During a career that spanned seven decades Jack Kirby created or co-created so many of the characters that appear on our movie screens, t-shirts, lunchboxes & novelty bathrobes today. Captain America, Thor, the Avengers, the Fantastic Four, the X-Men, the Incredible Hulk, the Silver Surfer, Galactus, Black Panther, the Inhumans, New Gods … I could go on all day, Kirby was behind them all. He was the most influential artist in comics history & his properties have made more money over the years than the work of any other single person, alive or dead.

Jack Kirby died in 1994.

Before his death, there was bitterness between Kirby and his former employers. As soon as left Marvel, he tried to sue them for ownership of the characters he'd created, the legal dispute lasted years and ended in Marvel’s favour. He saw others making fortunes from his creations while he felt treated like a hired gun, not given the recognition, respect, or financial reward, that he deserved.

Today, Kirby continues to lack recognition for the work he did, the characters he created and the incredible influence he has on so much of our modern media.

His four children (Barbara J. Kirby, Lisa R. Kirby, Neal L. Kirby, Susan N. Kirby) have tried a few times to take legal action to reclaim some of the copyrights on characters their father created. With the help of intellectual property attorney Marc Toberoff, they filed 45 copyright-termination notices in 2009. Marvel countered with a lawsuit, which all led to the 2011 ruling that the Jack Kirby creations in question were defined as work for hire and not subject to copyright reclamation. In August 2013 the Second Circuit Court of Appeals upheld this decision. Rounds one and two to Marvel. Kirby down but not out.
It is hard to imagine a monopoly like Marvel/Disney ever losing a legal battle, but maybe this time the Kirby Estate have a chance. Why? Because this time round they have the backing of some powerful allies in their corner-

  • Bruce Lehman - Former chief adviser to President Bill Clinton on intellectual property rights, he was responsible for significant changes to United States patent laws.
  • Ralph Oman - Former U.S. Register of Copyrights and Professorial Lecturer in Intellectual Property and Patent Law
  • The Screen Actors Guild American Federation of Television and Radio Artists (SAG-AFTRA)
  • The Writers Guild of America (WGA)
  • The Directors Guild of America (DGA)
  • Marc Toberoff – He’s still here. Attorney specializing in copyright and entertainment litigation. He was the guy who represented Superman’s co-creators, Jerry Siegel and Joe Shuster against Warner and DC Comics over the original copyright to Superman. 

Toberoff has tried before for the Kirby Estate a few times over the last decade, with Marvel coming out on top each time, but now it seems like the tide is turning. The Hollywood guilds, unhappy that the 2013 appeal court ruling that favoured Marvel sets a dangerous precedent and could have repercussions across the creative industries, want this case to be heard by the Supreme Court.
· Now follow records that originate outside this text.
(* ===== verification/Calendar.v ===== *)
(** * Calendar: the civil date of a Unix time

    Models [format_timestamp] and [civil_date_from_days] of
    crates/vpn/src/storage/version.rs.  Rust's [/] on i64 truncates: [Z.quot].
    The i64 arithmetic is that of [Z]: the one caller passes at most 2^64 / 86400 days, for which nothing
    overflows.  The reference is the Gregorian calendar as the step from a day to the next
    one ([tomorrow]). *)
From Stdlib Require Import Ascii.
From S2P Require Import Prelude Text.

Lemma pad_inj w n a b : fits n a → fits n b → pad w a = pad w b → a = b.
Proof.
  assert (Hz : ∀ k s, parse_digits n 0 (zeros k s) = parse_digits n 0 s ∨ 2 ^ n <= 0).
  { intros k s. induction k as [|k [IH|?]]; [by left| |by right]. cbn [zeros parse_digits].
    change (digit_value "0"%char) with (Some 0). cbn [mbind option_bind].
    destruct (Z.ltb_spec (0 * 10 + 0) (2 ^ n)); [by left|right; lia]. }
  intros Ha Hb E. apply (f_equal (parse_digits n 0)) in E. unfold pad in E.
  destruct (Hz (w - String.length (pretty a))%nat (pretty a)) as [E1|?];
    destruct (Hz (w - String.length (pretty b))%nat (pretty b)) as [E2|?];
    [|unfold fits in *; lia..].
  rewrite E1, E2, (proj1 (parse_digits_pretty _ _ Ha)), (proj1 (parse_digits_pretty _ _ Hb)) in E.
  congruence.
Qed.
Lemma free_of_pad c w z :
  c ≠ "0"%char → digit_value c = None → 0 <= z → free_of c (pad w z) = true.
Proof.
  intros H0 Hc Hz. unfold pad. induction (w - String.length (pretty z))%nat as [|k IH]; cbn [zeros free_of].
  - by apply free_of_pretty.
  - apply andb_true_iff. split; [|done]. apply negb_true_iff, Ascii.eqb_neq. congruence.
Qed.

Definition civil_date_from_days (days : Z) : Z * Z * Z :=
  let z := days + 719468 in
  let era := (if 0 <=? z then z else z - 146096) ÷ 146097 in
  let doe := z - era * 146097 in
  let yoe := (doe - doe ÷ 1460 + doe ÷ 36524 - doe ÷ 146096) ÷ 365 in
  let y := yoe + era * 400 in
  let doy := doe - (365 * yoe + yoe ÷ 4 - yoe ÷ 100) in
  let mp := (5 * doy + 2) ÷ 153 in
  let d := doy - (153 * mp + 2) ÷ 5 + 1 in
  let m := if mp <? 10 then mp + 3 else mp - 9 in
  let y := if m <=? 2 then y + 1 else y in
  (y, m, d).

Definition format_timestamp (unix_secs : Z) : string :=
  let time_in_day := unix_secs mod 86400 in
  let '(year, month, day) := civil_date_from_days (unix_secs / 86400) in
  pad 4 year +:+ pad 2 month +:+ pad 2 day +:+ pad 2 (time_in_day / 3600)
    +:+ pad 2 (time_in_day mod 3600 / 60) +:+ pad 2 (time_in_day mod 60).

(** ** The calendar *)

Definition is_leap (y : Z) : bool :=
  (y mod 4 =? 0) && negb (y mod 100 =? 0) || (y mod 400 =? 0).
Definition days_in_month (leap : bool) (m : Z) : Z :=
  if m =? 2 then (if leap then 29 else 28)
  else if (m =? 4) || (m =? 6) || (m =? 9) || (m =? 11) then 30 else 31.
Definition tomorrow (date : Z * Z * Z) : Z * Z * Z :=
  let '(y, m, d) := date in
  if d <? days_in_month (is_leap y) m then (y, m, d + 1)
  else if m <? 12 then (y, m + 1, 1) else (y + 1, 1, 1).

(** Month, day and whether the new year has begun, on the [doy]-th day of a
    year that starts in March. *)
Definition march (doy : Z) : Z * Z * Z :=
  let mp := (5 * doy + 2) / 153 in
  let m := if mp <? 10 then mp + 3 else mp - 9 in
  (m, doy - (153 * mp + 2) / 5 + 1, if m <=? 2 then 1 else 0).
Definition of_march (y doy : Z) : Z * Z * Z :=
  let '(m, d, dy) := march doy in (y + dy, m, d).

Definition march_step (leap : bool) (doy : Z) : bool :=
  let '(m, d, dy) := march doy in
  let next :=
    if d <? days_in_month leap m then (m, d + 1, dy)
    else if m <? 12 then (m + 1, 1, dy) else (1, 1, dy + 1) in
  bool_decide (next = if doy <? (if leap then 365 else 364) then march (doy + 1) else (3, 1, 1))
  && ((m =? 2) || bool_decide (days_in_month true m = days_in_month false m))
  && (if m =? 2 then dy =? 1 else true).

Lemma march_step_ok (leap : bool) doy :
  0 <= doy <= (if leap then 365 else 364) → march_step leap doy = true.
Proof.
  intros Hd.
  assert (Hall : ∀ (n : nat) (l : bool), forallb (march_step l) (Z.of_nat <$> List.seq 0 n) = true →
    ∀ z, 0 <= z < Z.of_nat n → march_step l z = true).
  { intros n l Hf z Hz. rewrite forallb_forall in Hf. apply Hf. apply list_elem_of_In.
    apply list_elem_of_fmap. exists (Z.to_nat z). rewrite elem_of_seq. lia. }
  destruct leap; [apply (Hall 366%nat)|apply (Hall 365%nat)];
    first [lia|vm_compute; reflexivity].
Qed.

Ltac same_date := apply (f_equal2 pair); [apply (f_equal2 pair)|]; lia.

Lemma tomorrow_of_march y doy :
  let last := if is_leap (y + 1) then 365 else 364 in
  0 <= doy <= last →
  tomorrow (of_march y doy) = if doy <? last then of_march y (doy + 1) else of_march (y + 1) 0.
Proof.
  intros last Hd. pose proof (march_step_ok (is_leap (y + 1)) doy Hd) as Hs.
  unfold march_step, of_march in *. fold last in Hs. destruct (march doy) as [[m d] dy] eqn:Em.
  apply andb_true_iff in Hs as [[Hs Hm]%andb_true_iff Hy]. apply bool_decide_eq_true in Hs.
  unfold tomorrow.
  assert (Hdim : days_in_month (is_leap (y + dy)) m = days_in_month (is_leap (y + 1)) m).
  { destruct (Z.eqb_spec m 2) as [->|]; [by apply Z.eqb_eq in Hy as ->|].
    apply orb_true_iff in Hm as [Hm|Hm]; [lia|]. apply bool_decide_eq_true in Hm.
    by destruct (is_leap (y + dy)), (is_leap (y + 1)). }
  rewrite Hdim. change (march 0) with (3, 1, 0).
  destruct (doy <? last).
  - rewrite <-Hs. destruct (d <? _), (m <? 12); same_date.
  - destruct (d <? _), (m <? 12); injection Hs; intros; same_date.
Qed.

(** The cycles of 400, 100, 4 and 1 years that lead to a day. *)
Record position (days era c q r doy : Z) : Prop := {
  position_c : 0 <= c <= 3;
  position_q : 0 <= q <= 24;
  position_r : 0 <= r <= 3;
  position_doy : 0 <= doy <= (if is_leap (400 * era + 100 * c + 4 * q + r + 1) then 365 else 364);
  position_days : days + 719468 = 146097 * era + 36524 * c + 1461 * q + 365 * r + doy
}.

Lemma is_leap_cycle era c q r :
  0 <= c <= 3 → 0 <= q <= 24 → 0 <= r <= 3 →
  is_leap (400 * era + 100 * c + 4 * q + r + 1) = true ↔ r = 3 ∧ (q < 24 ∨ c = 3).
Proof.
  intros Hc Hq Hr. unfold is_leap.
  rewrite orb_true_iff, andb_true_iff, negb_true_iff, !Z.eqb_eq, Z.eqb_neq.
  Z.to_euclidean_division_equations. lia.
Qed.
Lemma position_last days era c q r doy :
  position days era c q r doy → doy <= 364 ∨ doy = 365 ∧ r = 3 ∧ (q < 24 ∨ c = 3).
Proof.
  intros [Hc Hq Hr Hd _]. destruct (is_leap _) eqn:E; [|lia].
  apply is_leap_cycle in E; lia.
Qed.

Lemma position_exists days : ∃ era c q r doy, position days era c q r doy.
Proof.
  set (z := days + 719468). set (doe := z mod 146097).
  set (c := Z.min 3 (doe / 36524)). set (doc := doe - 36524 * c).
  set (q := doc / 1461). set (doq := doc - 1461 * q).
  set (r := Z.min 3 (doq / 365)). set (doy := doq - 365 * r).
  assert (Hdoe : 0 <= doe < 146097) by (apply Z.mod_pos_bound; lia).
  assert (Hc : 0 <= c <= 3 ∧ 0 <= doc ∧ (c < 3 → doc < 36524) ∧ doc <= 36524)
    by (subst c doc; Z.to_euclidean_division_equations; lia).
  assert (Hq : 0 <= q <= 24 ∧ 0 <= doq < 1461 ∧ (q = 24 → c < 3 → doq < 1460))
    by (subst q doq; Z.to_euclidean_division_equations; lia).
  assert (Hr : 0 <= r <= 3 ∧ 0 <= doy <= 365 ∧ (r < 3 → doy < 365) ∧ doq = 365 * r + doy)
    by (subst r doy; Z.to_euclidean_division_equations; lia).
  exists (z / 146097), c, q, r, doy. split; try lia.
  - destruct (is_leap _) eqn:E; [lia|].
    assert (¬ (r = 3 ∧ (q < 24 ∨ c = 3)))
      by (intros Hl; apply (is_leap_cycle (z / 146097)) in Hl; [congruence|lia..]).
    lia.
  - pose proof (Z.div_mod z 146097 ltac:(lia)) as Hz. fold doe in Hz. lia.
Qed.

Lemma position_next days era c q r doy :
  position days era c q r doy →
  let y := 400 * era + 100 * c + 4 * q + r in
  if doy <? (if is_leap (y + 1) then 365 else 364)
  then position (days + 1) era c q r (doy + 1)
  else ∃ era' c' q' r', position (days + 1) era' c' q' r' 0
    ∧ 400 * era' + 100 * c' + 4 * q' + r' = y + 1.
Proof.
  intros Hp y. pose proof Hp as [Hc Hq Hr Hd Hdays]. fold y in Hd.
  destruct (Z.ltb_spec doy (if is_leap (y + 1) then 365 else 364)) as [Hlt|Hge].
  { split; try done; fold y; lia. }
  assert (Hl : doy = (if is_leap (y + 1) then 365 else 364)) by lia.
  pose proof (is_leap_cycle era c q r Hc Hq Hr) as Hleap. fold y in Hleap.
  assert (Hdoy : doy = 365 ∧ r = 3 ∧ (q < 24 ∨ c = 3) ∨ doy = 364 ∧ ¬ (r = 3 ∧ (q < 24 ∨ c = 3))).
  { destruct (is_leap (y + 1)); [left; intuition|right]. split; [done|]. intros H. by apply Hleap in H. }
  assert (Hpos : ∀ era' c' q' r', 0 <= c' <= 3 → 0 <= q' <= 24 → 0 <= r' <= 3 →
    days + 1 + 719468 = 146097 * era' + 36524 * c' + 1461 * q' + 365 * r' →
    position (days + 1) era' c' q' r' 0).
  { intros era' c' q' r' ? ? ? E. split; try done.
    - clear. destruct (is_leap _); lia.
    - rewrite E. lia. }
  destruct (decide (r < 3)); [|destruct (decide (q < 24)); [|destruct (decide (c < 3))]].
  - exists era, c, q, (r + 1). split; [apply Hpos|]; lia.
  - exists era, c, (q + 1), 0. split; [apply Hpos|]; lia.
  - exists era, (c + 1), 0, 0. split; [apply Hpos|]; lia.
  - exists (era + 1), 0, 0, 0. split; [apply Hpos|]; lia.
Qed.

(** ** The algorithm *)

Lemma year_of_era c q r doy :
  0 <= c <= 3 → 0 <= q <= 24 → 0 <= r <= 3 → 0 <= doy <= 365 →
  (doy = 365 → r = 3 ∧ (q < 24 ∨ c = 3)) →
  let doe := 36524 * c + 1461 * q + 365 * r + doy in
  (doe - doe / 1460 + doe / 36524 - doe / 146096) / 365 = 100 * c + 4 * q + r.
Proof.
  intros Hc Hq Hr Hd Hl doe. set (end_ := if decide (c = 3 ∧ q = 24 ∧ r = 3 ∧ doy = 365) then 1 else 0).
  assert (E1 : doe / 1460 = 25 * c + q + (24 * c + q + 365 * r + doy) / 1460)
    by (subst doe; Z.to_euclidean_division_equations; lia).
  assert (E2 : doe / 36524 = c + end_)
    by (subst doe end_; case_decide; Z.to_euclidean_division_equations; lia).
  assert (E3 : doe / 146096 = end_)
    by (subst doe end_; case_decide; Z.to_euclidean_division_equations; lia).
  rewrite E1, E2, E3. set (k := (24 * c + q + 365 * r + doy) / 1460).
  assert (Hk : 0 <= k <= 1 ∧ (k = 1 → r = 3 ∧ 24 * c + q + doy >= 365) ∧ (doy = 365 → k = 1))
    by (subst k; Z.to_euclidean_division_equations; lia).
  symmetry. apply (Z.div_unique _ _ _ (doy - k)); [left|subst doe]; lia.
Qed.

Lemma civil_position days era c q r doy :
  position days era c q r doy →
  civil_date_from_days days = of_march (400 * era + 100 * c + 4 * q + r) doy.
Proof.
  intros Hp. pose proof (position_last _ _ _ _ _ _ Hp) as Hl. destruct Hp as [Hc Hq Hr Hd Hdays].
  assert (Hdoy : 0 <= doy <= 365) by lia. clear Hd.
  pose proof (year_of_era c q r doy Hc Hq Hr Hdoy ltac:(lia)) as Hy.
  set (doe := 36524 * c + 1461 * q + 365 * r + doy) in *.
  assert (Hdoe : 0 <= doe <= 146096) by (subst doe; lia).
  unfold civil_date_from_days.
  assert (Hera : (if 0 <=? days + 719468 then days + 719468 else days + 719468 - 146096) ÷ 146097 = era).
  { destruct (Z.leb_spec 0 (days + 719468)); Z.to_euclidean_division_equations; nia. }
  rewrite Hera. replace (days + 719468 - era * 146097) with doe by lia.
  rewrite !(Z.quot_div_nonneg doe) by lia.
  rewrite (Z.quot_div_nonneg _ 365) by (Z.to_euclidean_division_equations; lia).
  rewrite Hy. set (yoe := 100 * c + 4 * q + r).
  rewrite !(Z.quot_div_nonneg yoe) by lia.
  replace (doe - (365 * yoe + yoe / 4 - yoe / 100)) with doy
    by (subst doe yoe; Z.to_euclidean_division_equations; lia).
  rewrite (Z.quot_div_nonneg (5 * doy + 2)) by lia.
  rewrite Z.quot_div_nonneg by (Z.to_euclidean_division_equations; lia).
  unfold of_march, march. set (m := if _ <? 10 then _ else _).
  destruct (m <=? 2); same_date.
Qed.

(** C36: The calendar.  The date of day 0 is 1 January 1970, and the date of every other day,
    before or after, is the Gregorian date that follows the one of the day before it. *)
Theorem civil_calendar :
  civil_date_from_days 0 = (1970, 1, 1)
  ∧ ∀ days, civil_date_from_days (days + 1) = tomorrow (civil_date_from_days days).
Proof.
  split; [reflexivity|]. intros days.
  destruct (position_exists days) as (era & c & q & r & doy & Hp).
  rewrite (civil_position _ _ _ _ _ _ Hp), tomorrow_of_march by apply Hp.
  pose proof (position_next _ _ _ _ _ _ Hp) as Hn. cbn zeta in Hn.
  destruct (doy <? _); [by apply civil_position|].
  destruct Hn as (era' & c' & q' & r' & Hp' & <-). by apply civil_position.
Qed.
If the case gets upheld, potentially Marvel could lose the rights to key characters like the Avengers, the X-Men and the Fantastic Four. Characters that are the foundation of just about every successful movie they have ever done. Without Jack Kirby characters, the Disney/Marvel superhero franchise falls apart. Even if Guardians of the Galaxy does well, see if you can guess who co-created Groot?

The ruling would also set an interesting precedent, especially for all those artists whose pre-1976 works continue to make a lot of money for companies while they see little revenue from them. Whatever happens, it’s one to watch. Unsurprisingly, I’m rooting for the Kirby kids, if this case gets heard, and if the Kirby kids win, it will rock the foundations of Marvel and Disney in a way that would make their father proud.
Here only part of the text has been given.